Department of Psychological Sciences, Purdue University, West Lafayette, Indiana, USA.
Department of Biological Sciences, Southern Methodist University, Dallas, Texas, USA.
Epilepsia Open. 2023 Jun;8(2):609-622. doi: 10.1002/epi4.12744. Epub 2023 Apr 24.
Epilepsy can be comorbid with cognitive impairments. Recent evidence suggests the possibility that cognitive decline in epilepsy may be associated with mechanisms typical of Alzheimer's disease (AD). Neuropathological hallmarks of AD have been found in brain biopsies surgically resected from patients with drug-resistant epilepsies. These include hyperphosphorylation of the tau protein (p-tau) that aggregates into neuropil threads (NT) or neurofibrillary tangles (NFT), as well as the presence of β-amyloid (Aβ) deposits. While recent studies agree on these AD neuropathological findings in epilepsy, some contrast in their correlation to cognitive decline. Thus, to further address this question we determined the abundance of p-tau and Aβ proteins along with their association with cognitive function in 12 cases of refractory epilepsy.

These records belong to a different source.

(* ===== verification/TopUp.v ===== *)
(** * Top-ups ([app/banking/services.py], [app/banking/topup_tokens.py],
      [app/banking/routes.py])

    A signed-in customer asks for an amount and gets a QR token; whoever scans
    it confirms with the customer's authenticator code, and the account is
    credited.  A route's answer is the page it renders and its status code. *)

From S2P Require Import Prelude PyStr PyDecimal TimeModel Schema Runtime Sample Canonical Integrity.
From S2P Require Import AuditLog SessionRisk BankingPolicy Notifications Sessions RateLimits Mfa.
From S2P Require Import Transfers.
From Stdlib Require Import Ascii.
Open Scope string_scope.
Open Scope Z_scope.

Module TopUp.
Import SessionHmac Audit Ledger Policy Notifications Mfa Transfers.

Definition _TOPUP_APPROVAL_MAX_FAILURES : Z := 5.

(** [topup_approve.html] with its [valid] and [approved] flags, and the status. *)
Record Page : Type := mkPage { pg_valid : bool; pg_approved : bool; pg_status : Z }.

Definition parse_topup_amount (raw : string) : res Z :=
  match rbind (decimal_of_str raw) quantize_cents with
  | Raise InvalidOperation => Raise (AuthError "Enter a valid amount." 400 None)
  | Raise e => Raise e
  | Ok amount =>
      rbind (dec_lt amount (of_cents MIN_TRANSACTION_AMOUNT)) (λ low,
      rbind (if (low : bool) then Ok true
             else dec_gt amount (of_cents MAX_TRANSACTION_AMOUNT)) (λ out,
      if (out : bool) then Raise (AuthError "Top-up amount is out of the allowed range." 400 None)
      else Ok (cents amount)))
  end.

Definition add_topup_credit (c : CreditLedgerRow) : Db → Db :=
  upd_topup_credits (λ t, <[next_id t := c]> t).
Definition add_topup_request (r : TopUpApprovalRequest) : Db → Db :=
  upd_topup_approval_requests (λ t, <[next_id t := r]> t).

Definition _topup_owner_is_eligible (user : option User) : bool :=
  match user with
  | Some u => bool_decide (u_account_type u = "customer") && bool_decide (u_account_status u = "active")
              && negb (u_is_frozen u) && negb (nonempty (or_empty (u_security_lock_reason u)))
  | None => false
  end.

Section TopUp.
Context `{Env}.

Definition update_request (id : Z) (f : TopUpApprovalRequest → TopUpApprovalRequest) : M St unit :=
  db_write (upd_topup_approval_requests (alter f id)).

(** ** Tokens *)

Definition _topup_token_hmac (verifier : string) : res string :=
  active_hmac_hex ("topup-approval-token:" +:+ verifier) 64.

Definition generate_topup_token (user_id amount : Z) : M St (string * string) :=
  selector <- fresh token_urlsafe ;;
  verifier <- fresh token_urlsafe ;;
  now <- now_utc ;;
  ttl_seconds <- lift (config_int "TOPUP_APPROVAL_TTL_SECONDS") ;;
  verifier_hmac <- lift (_topup_token_hmac verifier) ;;
  _ <- db_write (add_topup_request (mkTopUpApprovalRequest selector verifier_hmac user_id amount
         "pending" 0 (now + ttl_seconds * US_SECOND) None None now)) ;;
  _ <- commit ;;
  ret (selector +:+ "." +:+ verifier, selector).

Definition _topup_request_by_selector (selector : string)
    : M St (option (Z * TopUpApprovalRequest)) :=
  db_query (λ d, one_or_none (λ r, bool_decide (tu_selector r = selector))
                   (topup_approval_requests d)).

(** The row afterwards. *)
Definition _lazily_expire (id : Z) (r : TopUpApprovalRequest) : M St TopUpApprovalRequest :=
  if bool_decide (tu_status r = "pending") then
    now <- now_utc ;;
    if tu_expires_at r <=? now then
      _ <- update_request id (set_tu_status "expired") ;;
      _ <- commit ;;
      ret (set_tu_status "expired" r)
    else ret r
  else ret r.

Definition load_topup_request_for_approval (raw_token : string)
    : M St (option (Z * TopUpApprovalRequest)) :=
  match partition_char "."%char (chars raw_token) with
  | None => ret None
  | Some (a, b) =>
      let selector := of_chars a in
      let verifier := of_chars b in
      if negb (nonempty selector) || negb (nonempty verifier) || (64 <? slen selector)%nat
         || (128 <? slen verifier)%nat then ret None
      else
        found <- _topup_request_by_selector selector ;;
        match found with
        | None => ret None
        | Some (id, r) =>
            hmac <- lift (_topup_token_hmac verifier) ;;
            if negb (bool_decide (tu_verifier_hmac r = hmac)) then ret None
            else
              r <- _lazily_expire id r ;;
              if bool_decide (tu_status r = "pending") then ret (Some (id, r)) else ret None
        end
  end.

Definition load_topup_request_for_owner (selector : string) (user_id : Z)
    : M St (option (Z * TopUpApprovalRequest)) :=
  found <- _topup_request_by_selector selector ;;
  match found with
  | None => ret None
  | Some (id, r) =>
      if negb (tu_user_id r =? user_id) then ret None
      else r <- _lazily_expire id r ;; ret (Some (id, r))
  end.

(** ** Crediting *)

Definition signed_topup_credit (credit_ref : string) (user_id amount created_at : Z)
    : res CreditLedgerRow :=
  rbind (sign_topup_credit_integrity credit_ref user_id amount "completed" created_at)
    (λ '(credit_hash, key_id, algorithm, version),
       Ok (mkCreditLedgerRow credit_ref credit_hash (Some key_id) (Some algorithm) (Some version)
             user_id amount "completed" created_at)).

(** Returns the credit's reference and time. *)
Definition credit_account_topup (user_id amount : Z) : M St (string * Z) :=
  locked_user <- load_user user_id ;;
  _ <- lift (ensure_account_not_frozen locked_user "account top-up") ;;
  credit_ref <- fresh uuid4 ;;
  created_at <- now_utc ;;
  credit <- lift (signed_topup_credit credit_ref user_id amount created_at) ;;
  txn <- lift (signed_transaction credit_ref user_id user_id None amount "" "topup" created_at) ;;
  _ <- db_write (adjust_balance user_id amount) ;;
  _ <- db_write (add_topup_credit credit) ;;
  _ <- db_write (add_transaction txn) ;;
  band <- lift (_amount_audit_band (of_cents amount)) ;;
  reference <- lift (audit_reference "topup_credit" credit_ref) ;;
  _ <- audit_event_required "account_topup" "success" (Some user_id)
         [("amount_band", JStr band); ("credit_ref", jopt_str reference)] ;;
  ret (credit_ref, created_at).

(** ** Routes *)

(** [topup_submit]: the form's amount, or [None] when it does not validate.
    Returns the page's status, with the token when one was issued. *)
Definition topup_submit (user_id : Z) (form : option string) : M St (Z * option string) :=
  match form with
  | None => ret (400, None)
  | Some raw =>
      match parse_topup_amount raw with
      | Raise (AuthError _ status _) => ret (status, None)
      | Raise e => raise e
      | Ok amount =>
          let* (raw_token, _) := generate_topup_token user_id amount in
          ret (200, Some raw_token)
      end
  end.

(** The transaction that completes an approval, and its failure handlers. *)
Definition complete_topup (user_id id : Z) (r : TopUpApprovalRequest) : M St (Page + string * Z) :=
  try_except
    (_ <- audit_event_required "account_topup_approval" "mfa_success" (Some user_id) [] ;;
     let* (credit_ref, created_at) := credit_account_topup user_id (tu_amount r) in
     _ <- update_request id (set_tu_status "completed") ;;
     now <- now_utc ;;
     _ <- update_request id (set_tu_approved_at (Some now)) ;;
     _ <- update_request id (set_tu_credit_ref (Some credit_ref)) ;;
     _ <- commit ;;
     ret (inr (credit_ref, created_at)))
    any_exn
    (λ e, _ <- rollback ;;
          match e with
          | AuthError _ status _ | FrozenAccountError _ status =>
              _ <- update_request id (set_tu_status "failed") ;;
              _ <- commit ;;
              ret (inl (mkPage false false status))
          | AuditWriteError _ => ret (inl (mkPage true false 503))
          | _ => ret (inl (mkPage true false 500))
          end).

(** A wrong code: count it, and close the request at the limit. *)
Definition reject_topup_code (user_id id : Z) (r : TopUpApprovalRequest) : M St Page :=
  let failure_count := tu_failure_count r + 1 in
  _ <- update_request id (set_tu_failure_count failure_count) ;;
  if _TOPUP_APPROVAL_MAX_FAILURES <=? failure_count then
    _ <- update_request id (set_tu_status "failed") ;;
    _ <- commit ;;
    _ <- audit_event "account_topup_approval" "locked" (Some user_id) [] ;;
    ret (mkPage false false 401)
  else
    _ <- commit ;;
    _ <- audit_event "account_topup_approval" "failure" (Some user_id)
           [("failure_count", JInt failure_count)] ;;
    ret (mkPage true false 401).

(** [topup_approve_submit]: [form] is the entered code, or [None] when the
    form does not validate.  The user is the owner of the row as reloaded: the
    same as of the row first loaded, since nobody changes an owner in between. *)
Definition topup_approve_submit (token : string) (form : option string) : M St Page :=
  found <- load_topup_request_for_approval token ;;
  match found with
  | None => ret (mkPage false false 404)
  | Some (id, r) =>
      match form with
      | None => ret (mkPage true false 400)
      | Some code =>
          user <- db_get (λ d, users d !! tu_user_id r) ;;
          if negb (_topup_owner_is_eligible user) then
            _ <- update_request id (set_tu_status "failed") ;;
            _ <- audit_event "account_topup_approval" "blocked"
                   (match user with Some _ => Some (tu_user_id r) | None => None end)
                   [("reason", JStr "owner_ineligible")] ;;
            _ <- commit ;;
            ret (mkPage false false 403)
          else
            verified <- try_except
              (v <- verify_totp_code_for_user (tu_user_id r) code "account_topup_approval" ;;
               ret (inr v))
              is_auth_error
              (λ e, match e with
                    | AuthError _ status _ | FrozenAccountError _ status =>
                        ret (inl (mkPage true false status))
                    | _ => raise e
                    end) ;;
            match verified with
            | inl page => ret page
            | inr false => reject_topup_code (tu_user_id r) id r
            | inr true =>
                again <- load_topup_request_for_approval token ;;
                match again with
                | None => ret (mkPage false false 404)
                | Some (id, r) =>
                    done <- complete_topup (tu_user_id r) id r ;;
                    match done with
                    | inl page => ret page
                    | inr (credit_ref, created_at) =>
                        _ <- send_topup_deposit_notification (tu_user_id r) (tu_amount r) credit_ref
                               (Some created_at) ;;
                        ret (mkPage true true 200)
                    end
                end
            end
      end
  end.

Definition topup_status (user_id : Z) (selector : string) : M St (Z * option string) :=
  found <- load_topup_request_for_owner selector user_id ;;
  match found with
  | None => ret (404, None)
  | Some (_, r) => ret (200, Some (tu_status r))
  end.

Definition topup_approve (token : string) : M St Page :=
  found <- load_topup_request_for_approval token ;;
  match found with
  | None => ret (mkPage false false 404)
  | Some _ => ret (mkPage true false 200)
  end.
End TopUp.
End TopUp.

Cortical biopsies surgically extracted from the temporal lobes of patients with refractory epilepsy were processed for immunohistology and enzyme-linked immunoassays to assess distribution and levels, respectively, of p-tau (Antibodies: Ser202/Thr205; Thr205; Thr181) and Aβ proteins. In parallel, we measured the activation of mechanistic target of rapamycin (mTOR) via p-S6 (Antibodies: Ser240/244; Ser235/236). Pearson correlation coefficient analysis determined associations between these proteins and neurophysiological scores for full-scale intelligence quotient (FSIQ).
We found a robust presence of p-tau (Ser202/Thr205)-related NT and NFT pathology, as well as Aβ deposits, and p-S6 (Ser240/244; Ser235/236) in the epilepsy biopsies. We found no significant correlations between p-tau (Thr205; Thr181), Aβ, or mTOR markers with FSIQ scores, although some correlation coefficients were modest to strong.

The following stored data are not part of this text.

(** A commit of a credited account: the database has checked the amount. *)
Lemma credit_commit_triple B' u a ref t c :
  credited B B' u a ref t c →
  triple (books_are B B') commit (λ _ st, topped_up B B' u a ref ∧ settled B' st) (λ _, durable B).
Proof.
  intros Hcr st [Hc Hw]. unfold commit. destruct (db_ok (working st)) eqn:Hok; [|done].
  split; [|done]. split; [|by exists t, c].
  assert (topup_credits (working st) !! next_id (bk_topups B) = Some c) as Hrow.
  { change (topup_credits (working st)) with (bk_topups (books (working st))).
    rewrite Hw, (crd_books _ _ _ _ _ _ _ Hcr). apply lookup_insert_eq. }
  eapply all_rows_lookup in Hrow; [|by apply db_ok_topups].
  unfold topup_credit_ok, between in Hrow. rewrite !andb_true_iff, !Z.leb_le in Hrow.
  pose proof (crd_credit _ _ _ _ _ _ _ Hcr) as E. injection E as _ Ea _.
  rewrite Ea in Hrow. tauto.
Qed.

Lemma complete_triple u id r :
  triple (settled B) (complete_topup u id r)
    (λ out st, match out with
               | inl page => pg_approved page = false ∧ settled B st
               | inr (ref, _) => ∃ B', topped_up B B' u (tu_amount r) ref ∧ settled B' st
               end) (λ _, durable B).
Proof.
  unfold complete_topup. eapply triple_try with (X' := λ _, durable B); [| |done].
  - apply triple_step; [solve_pres|by intros ? ? [? ?]|intros _].
    eapply triple_bind; [apply credit_triple|intros [ref created]].
    intros st (B' & t & c & Hcr & Hst). revert st Hst.
    do 4 (apply triple_step; [eauto with pres|by intros ? ? [? ?]|intros ?]).
    eapply triple_bind; [by apply (credit_commit_triple B' u (tu_amount r) ref t c)|intros ?].
    apply triple_ret. intros st [Hup Hst]. eauto.
  - intros e. eapply triple_bind with (R := λ _, settled B); [by intros st Hst|intros _].
    destruct e; try (apply triple_ret; by intros st Hst).
    all: apply triple_step; [eauto with pres|by intros ? ? [? ?]|intros ?];
      apply triple_step; [solve_pres|by intros ? ? [? ?]|intros ?];
      apply triple_ret; by intros st Hst.
Qed.
End Safety.

(** ** The request a token names *)

Definition selector_of (token : string) : option string :=
  (λ ab, of_chars ab.1) <$> partition_char "."%char (chars token).

(** [r] is stored under [id], durably and in the session's view. *)
Definition request_row (id : Z) (r : TopUpApprovalRequest) (c w : Db) : Prop :=
  topup_approval_requests c !! id = Some r ∧ topup_approval_requests w !! id = Some r.
#[export] Instance request_row_blind id r : audit_blind (request_row id r).
Proof. by split; intros * [? ?]. Qed.

Section Requests.
Context `{Env}.

Definition pending_row (id : Z) (r : TopUpApprovalRequest) (w : Db) : Prop :=
  topup_approval_requests w !! id = Some r.

Lemma load_request_spec token st id r st' :
  load_topup_request_for_approval token st = (Ok (Some (id, r)), st') →
  pending_row id r (working st') ∧ tu_status r = "pending" ∧ selector_of token = Some (tu_selector r).
Proof.
  unfold load_topup_request_for_approval, selector_of. intros E.
  destruct (partition_char _ _) as [[a b]|]; [|done]. cbv zeta in E.
  destruct (_ || _); [done|]. inv_bind E. unfold _topup_request_by_selector, db_query in E0.
  simplify_eq. destruct a0 as [[id' r']|]; [|done].
  match goal with Hq : one_or_none _ _ = _ |- _ =>
    apply one_or_none_Some in Hq as [Hr Hs%bool_decide_eq_true] end. inv_bind E. unfold lift in E0. simplify_eq.
  destruct (negb _); [done|]. inv_bind E. case_bool_decide as Hp; [|done]. unfold ret in E. simplify_eq.
  simpl. rewrite <- Hs. unfold _lazily_expire in E0. case_bool_decide.
  - inv_bind E0. unfold now_utc in E. simplify_eq. case_match; [by repeat inv_bind E0; unfold ret in E0; simplify_eq|].
    unfold ret in E0. by simplify_eq.
  - unfold ret in E0. by simplify_eq.
Qed.

Definition completed_request (ref : string) (now : Z) (r : TopUpApprovalRequest)
    : TopUpApprovalRequest :=
  set_tu_credit_ref (Some ref) (set_tu_approved_at (Some now) (set_tu_status "completed" r)).

Lemma complete_marks u id r s ref t s' :
  complete_topup u id r s = (Ok (inr (ref, t)), s') → pending_row id r (working s) →
  ∃ now, on_db (request_row id (completed_request ref now r)) s'.
Proof.
  unfold complete_topup, try_except. intros E Hr.
  match type of E with context [match ?c with _ => _ end] => destruct c as [[o|e] s1] eqn:Eb end.
  2:{ exfalso. cbn [any_exn] in E. inv_bind E. destruct e; repeat inv_bind E; unfold ret in E; by simplify_eq. }
  simplify_eq. inv_bind Eb.
  assert (preserves (on_db (λ _, pending_row id r))
    (audit_event_required "account_topup_approval" "mfa_success" (Some u) [])) as Hp1
    by (apply pres_audit_event_required; done).
  specialize (Hp1 s Hr). rewrite E in Hp1. cbn [snd] in Hp1. clear E. inv_bind Eb. destruct a0 as [ref' t'].
  assert (preserves (on_db (λ _, pending_row id r)) (credit_account_topup u (tu_amount r))) as Hp2.
  { unfold credit_account_topup, load_user. solve_pres; try by apply pres_db_write.
    by apply pres_audit_event_required. }
  specialize (Hp2 _ Hp1). rewrite E in Hp2. clear E. unfold on_db in Hp2. simpl in Hp2.
  inv_bind Eb. unfold update_request, db_write, modify in E. simplify_eq.
  inv_bind Eb. unfold now_utc in E. simplify_eq.
  do 2 (inv_bind Eb; unfold update_request, db_write, modify in E; simplify_eq).
  inv_bind Eb. unfold commit in E. case_match; [|done]. unfold ret in Eb. simplify_eq.
  eexists. split; simpl; by rewrite !lookup_alter_eq, Hp2.
Qed.
End Requests.

(** ** Approval *)

Section Approval.
Context `{Env} (B : Books).
Hint Resolve pres_update_request pres_load_request pres_reject_code : pres.

(** The approval credited the owner of the request the token names, with the
    amount of the request, which is now completed under that credit. *)
Definition honoured (token : string) (B' : Books) (st : St) : Prop :=
  ∃ id r ref now, selector_of token = Some (tu_selector r)
    ∧ topped_up B B' (tu_user_id r) (tu_amount r) ref
    ∧ on_db (request_row id (completed_request ref now r)) st ∧ settled B' st.

Lemma finish_approval token id r st :
  settled B st → pending_row id r (working st) → selector_of token = Some (tu_selector r) →
  match (done <- complete_topup (tu_user_id r) id r ;;
         match done with
         | inl page => ret page
         | inr (credit_ref, created_at) =>
             _ <- send_topup_deposit_notification (tu_user_id r) (tu_amount r) credit_ref
                    (Some created_at) ;;
             ret (mkPage true true 200)
         end) st with
  | (Ok page, st') => if pg_approved page then ∃ B', honoured token B' st' else settled B st'
  | (Raise _, st') => durable B st'
  end.
Proof.
  intros Hst Hr Hsel. pose proof (complete_triple B (tu_user_id r) id r st Hst) as Hc.
  destruct (complete_topup (tu_user_id r) id r st) as [[[page|[ref t]]|e] s1] eqn:E;
    [| |by rewrite (bind_Raise _ _ _ _ _ E)].
  { rewrite (bind_Ok _ _ _ _ _ E). destruct Hc as [Hp Hs]. simpl. by rewrite Hp. }
  destruct (complete_marks _ _ _ _ _ _ _ E Hr) as [now Hrow]. destruct Hc as (B' & Hup & Hs).
  rewrite (bind_Ok _ _ _ _ _ E). cbv iota beta.
  destruct (safe_send_returns (send_transfer_notification (tu_user_id r) "deposit" "success"
    TOPUP_CHANNEL (mkDetails (Some (tu_amount r)) (Some ref) None None None None None
      (Some t))) s1) as [s2 E2].
  fold (send_topup_deposit_notification (tu_user_id r) (tu_amount r) ref (Some t)) in E2.
  rewrite (bind_Ok _ _ _ _ _ E2). simpl. exists B', id, r, ref, now. split_and!; [done|done| |].
  - assert (preserves (on_db (request_row id (completed_request ref now r)))
      (send_topup_deposit_notification (tu_user_id r) (tu_amount r) ref (Some t))) as Hp
      by (apply pres_safe; solve_pres).
    specialize (Hp s1 Hrow). by rewrite E2 in Hp.
  - pose proof (pres_deposit_notice B' (tu_user_id r) (tu_amount r) ref (Some t) s1 Hs) as Hp.
    by rewrite E2 in Hp.
Qed.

These findings strongly support the existence of hyperphosphorylated tau protein and Aβ deposits in patients with human refractory epilepsy. However, their relation to cognitive decline is still unclear and requires further investigation.
癫痫可并发认知障碍。最近的证据表明,癫痫认知能力下降可能与阿尔茨海默病(AD)的典型机制有关。在药物难治性癫痫患者手术切除的脑活检中发现了 AD 的神经病理学特征。这些特征包括微管相关蛋白 tau(p-tau)的过度磷酸化,其聚集成神经原纤维缠结(NFT)或神经纤维缠结(NT),以及β-淀粉样蛋白(Aβ)的沉积。虽然最近的研究都同意癫痫中的这些 AD 神经病理学发现,但它们与认知能力下降的相关性存在一些差异。因此,为了进一步解决这个问题,我们在 12 例耐药性癫痫患者中确定了 p-tau 和 Aβ 蛋白的丰度及其与认知功能的相关性。
对药物难治性癫痫患者颞叶手术切除的皮质活检进行免疫组织化学和酶联免疫吸附测定,分别评估 p-tau(抗体:Ser202/Thr205;Thr205;Thr181)和 Aβ 蛋白的分布和水平。同时,我们通过 p-S6(抗体:Ser240/244;Ser235/236)测量了雷帕霉素靶蛋白(mTOR)的激活。Pearson 相关系数分析确定了这些蛋白与全智商(FSIQ)神经生理评分之间的关联。
我们在癫痫活检中发现了大量的 p-tau(Ser202/Thr205)相关的 NT 和 NFT 病理学,以及 Aβ 沉积和 p-S6(Ser240/244;Ser235/236)。我们没有发现 p-tau(Thr205;Thr181)、Aβ 或 mTOR 标志物与 FSIQ 评分之间有显著相关性,尽管有些相关系数从弱到中等。
这些发现强烈支持人类耐药性癫痫患者存在过度磷酸化的 tau 蛋白和 Aβ 沉积。然而,它们与认知能力下降的关系仍不清楚,需要进一步研究。